Typical New York Post Junk
Here is Murdock’s New York Post, tabloid of tabloid, criticizing TIME magazine for being, well, tabloidy:
Just when you thought you’d had enough of Time, deciding that reading it was a chore, the magazine delivers a cover story on — we hate to say it — household chores. With many of us addled by the 11th-hour budget talks, the Greek debt crisis and the infernal heat wave [yes, check today’s Post headlines on the front page pictured above], some will no doubt prefer an article on chores to this magazine’s more traditional summer fare on Martians or the Shroud of Turin.

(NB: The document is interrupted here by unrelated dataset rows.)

(** A crash while closing mounts to the old contents or to those of [v]. *)
Theorem close_crash m :
  crash_during (start_state m0) (evs s ++ (A ++ [EFence]) ++ B) m →
  recovers_to m0 m ∨ recovers_to v m.
Proof using All.
  intros [Hm|Hm]%crash_during_app; [left; by apply (ru_crash _ _ _ _ _ _ _ _ _ _ Hrun)|].
  assert (Hok : Forall ev_ok ((A ++ [EFence]) ++ B)).
  { repeat apply Forall_app_2; [done|by constructor|done]. }
  pose proof close_aligned as Hp.
  assert (Hpwf : pwf t) by (by eapply running_pwf).
  pose proof Hm as [HmA|HmB]%crash_during_app.
  - left. apply close_invalid; [done|].
    destruct (crash_line_prefix (line p) t (A ++ [EFence]) m) as (es' & Hes & Ha);
      [done|exact close_clean|by apply Forall_app in Hok as [? _]|done|].
    pose proof close_dead as Hd. unfold slot_dead in *. rewrite (load_ext _ m (durable t)); [done|].
    intros x Hx. rewrite Ha; [|apply line_block; [done|unfold in_range, le_gen_id in *; lia]].
    assert (Hin : stores_in (λ x, ¬ in_range (p + le_gen_id) 2 x) (A ++ [EFence])).
    { apply stores_in_app. split; [|by apply stores_in_other, stores_in_nil].
      eapply stores_in_mono; [exact HinA|]. intros y [[_ ?]|(e & He & Hy)]; [done|]. intros Hg.
      apply (logged_not_journal clwb l m0 hd g S tid n E s Hrun e y He Hy). left. right.
      apply (next_slots_entries l m0 hd g S tid n Hready E 1); [apply close_cap|].
      apply (proj1 (slot_next y)). unfold in_range, le_gen_id in *. lia. }
    eapply apply_events_frame; [by eapply stores_in_prefix|]. simpl. tauto.
  - pose proof Hm as Hm'. rewrite Hsplit in Hm'. unfold gen_event in *.
    apply (crash_last_store (line p)) in Hm' as [Hg|Hw].
    + left. apply close_invalid; [done|]. pose proof close_dead as Hd. unfold slot_dead in *.
      rewrite (load_ext _ m (durable t)); [done|]. by rewrite length_bytes_of in Hg.
    + right. apply close_valid; [by rewrite pexec_app|].
      eapply (slot_opt_ext _ _ p g (Some c)); [|exact Hslot]. intros x Hx.
      assert (Hon : on (line p) x) by (by apply line_block).
      rewrite (Hw x Hon). apply apply_events_local.
      rewrite <- (running_pview clwb l m0 hd g S tid n E s Hrun). symmetry.
      apply (clean_view (line p)); [done|exact close_clean|done].
    + done.
    + exact close_clean.
    + by rewrite <- Hsplit.
    + rewrite length_bytes_of. exact Hpre.
    + unfold line, le_gen_id. apply Z.mod_divide in Hp as [q Hq]; [|lia]. rewrite Hq.
      rewrite Z.div_mul by lia. symmetry. apply Z.div_unique with 12; lia.
    + by apply line_stores_none.
Qed.
(* ===== verification/PmfsCommit.v ===== *)
(** * PMFS: commit and abort

    The two ways to close a transaction as instances of [close_crash], and the
    whole run: a crash at any point of a committed transaction mounts to the old
    contents or to the new ones, an aborted one always to the old, and either
    leaves the journal ready for the next transaction. *)

From stdpp Require Import base list gmap.
From Stdlib Require Import ZArith Lia.
From coqutil Require Import Byte Word.LittleEndianList.
From S2P Require Import Prelude PMem PMemLine NovaBase PmfsJournal PmfsRecover PmfsMount.
From S2P Require Import PmfsTrans PmfsCrash PmfsTx PmfsAtomic.

Local Open Scope Z_scope.

Section Atomic.
Context `{CachedWrite}.
Variables (clwb : bool) (l : layout).
Hypothesis Hl : layout_ok l.
Variables (m0 : mem) (hd g : Z) (S : list (option lentry)) (tid n : Z).
Hypothesis Hready : ready l m0 hd g S tid n.

Abbreviation tail0 := (tail0 hd S).
Abbreviation tail1 := (tail1 hd S n).
Abbreviation slot0 := (slot0 l hd S).
Abbreviation cap := (cap n).
Abbreviation running := (running clwb l m0 hd g S tid n).
Abbreviation recovers_to := (recovers_to clwb l g).
Abbreviation trans_is := (trans_is l hd g S tid n).

(** *** The two closings *)

Lemma write_same m a k v x : load k m a = v → write_bytes m a (bytes_of k v) !!! x = m !!! x.
Proof. intros <-. rewrite write_back. by case_decide. Qed.

Lemma length_zero {A} (E : list A) : (Z.of_nat (length E) =? 0) = bool_decide (E = []).
Proof. by destruct E. Qed.

Section Ends.
Variables (E : list lentry) (s : cpu).
Hypothesis Hrun : running E s.
Let p := slot0 + nslots E.
Let first := Z.of_nat (length E) =? 0.
Abbreviation next := (next_slots l hd S E 1).

Lemma first_eq : first = bool_decide (E = []).
Proof using All. apply length_zero. Qed.

Lemma fill_next ty c : e_len c <= sizeof_le_data →
  stores_in (λ x, next x ∧ ¬ in_range (p + le_gen_id) 2 x) (entry_fill p ty first c).
Proof using All.
  intros Hc. eapply stores_in_mono; [by apply entry_fill_in|]. intros x [Hx Hg]. split; [|done].
  unfold next_slots, LOGENTRY_SIZE. by rewrite Z.mul_1_r.
Qed.

Lemma close_entry_fits ty : entry_fits (close_entry tid ty first).
Proof using All. constructor; simpl; [lia|apply Hready|unfold e_len, sizeof_le_data; simpl; lia]. Qed.

(** A line outside the entries is dirty only where the transaction logged. *)
Lemma dirty_logged w x :
  ¬ entries l x → stores_in (λ y, next y ∨ in_entries E y) w → Forall ev_ok w →
  unflushed (line x) (evs s ++ w) = true → ∃ y, in_entries E y ∧ line y = line x.
Proof using All.
  intros Hx Hin Hok Hu. pose proof (ru_len _ _ _ _ _ _ _ _ _ _ Hrun) as Hlen.
  assert (Hent : ∀ y, entries l y → line y = line x → False).
  { intros y Hy E'. apply Hx. destruct Hl as [_ [Hb _] [Hs _] _ _].
    by apply (block_line _ _ y x). }
  apply unflushed_stored in Hu as Hst. destruct Hst as (a & bs & [Hi|Hi]%elem_of_app & Ha).
  - assert (Ha' : in_range a (Z.of_nat (length bs)) a).
    { pose proof (ru_ok _ _ _ _ _ _ _ _ _ _ Hrun) as Hok'. rewrite Forall_forall in Hok'.
      destruct (Hok' _ Hi) as [Hne _]. destruct bs; [done|]. unfold in_range. simpl. lia. }
    destruct (ru_in _ _ _ _ _ _ _ _ _ _ Hrun _ _ _ _ Hi Ha') as [[Hh|He]|He];
      [|by destruct (Hent a)|by exists a].
    exfalso. assert (unflushed (line x) (evs s ++ w) = false); [|congruence].
    rewrite <- Ha. apply unflushed_app.
    + apply (ru_flushed _ _ _ _ _ _ _ _ _ _ Hrun). by left.
    + apply unflushed_off. eapply line_stores_out; [exact Hin|done|]. intros y Hy [Hn|(e & He & Hn)].
      * apply (Hent y); [|by rewrite Hy].
        apply (next_slots_entries l m0 hd g S tid n Hready E 1); [unfold PmfsTx.cap; lia|done].
      * apply (logged_not_journal clwb l m0 hd g S tid n E s Hrun e y He Hn). left.
        apply (journal_line l Hl a); [by rewrite Hy|by left].
  - assert (Ha' : in_range a (Z.of_nat (length bs)) a).
    { rewrite Forall_forall in Hok. destruct (Hok _ Hi) as [Hne _]. destruct bs; [done|].
      unfold in_range. simpl. lia. }
    destruct (Hin _ _ _ _ Hi Ha') as [Hn|He]; [|by exists a]. exfalso. apply (Hent a); [|done].
    apply (next_slots_entries l m0 hd g S tid n Hready E 1); [unfold PmfsTx.cap; lia|done].
Qed.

A quick Google suggests that the last time TIME ran a summer story on the Shroud of Turin was 1976. Yes, 35 years ago. That is their idea of traditional summer fare. There have been stories about the shroud at other times of the year and there was a letter to the editor in June of 2001 that mentioned the shroud. I tried to look up Martians among TIME summer stories but only found references to soil, terrain, NASA exploration, water and things like that. Typical of this tabloid owned by Murdoch’s News Corporation, they just make up stories as they go. I guess it beats phone hacking. Link: Here’s the J.Lo-down – m.NYPOST.com
The Shroud of Turin may be the real burial cloth of Jesus. The carbon dating, once seemingly proving it was a medieval fake, is now widely thought of as suspect and meaningless. Even the famous Atheist Richard Dawkins admits it is controversial. Christopher Ramsey, the director of the Oxford Radiocarbon Laboratory, thinks more testing is needed. So do many other scientists and archeologists. This is because there are significant scientific and non-religious reasons to doubt the validity of the tests. Chemical analysis, all nicely peer-reviewed in scientific journals and subsequently confirmed by numerous chemists, shows that samples tested are chemically unlike the whole cloth. It was probably a mixture of older threads and newer threads woven into the cloth as part of a medieval repair. Recent robust statistical studies add weight to this theory. Philip Ball, the former physical science editor for Nature when the carbon dating results were published, recently wrote: “It’s fair to say that, despite the seemingly definitive tests in 1988, the status of the Shroud of Turin is murkier than ever.” If we wish to be scientific we must admit we do not know how old the cloth is. But if the newer thread is about half of what was tested – and some evidence suggests that – it is possible that the cloth is from the time of Christ.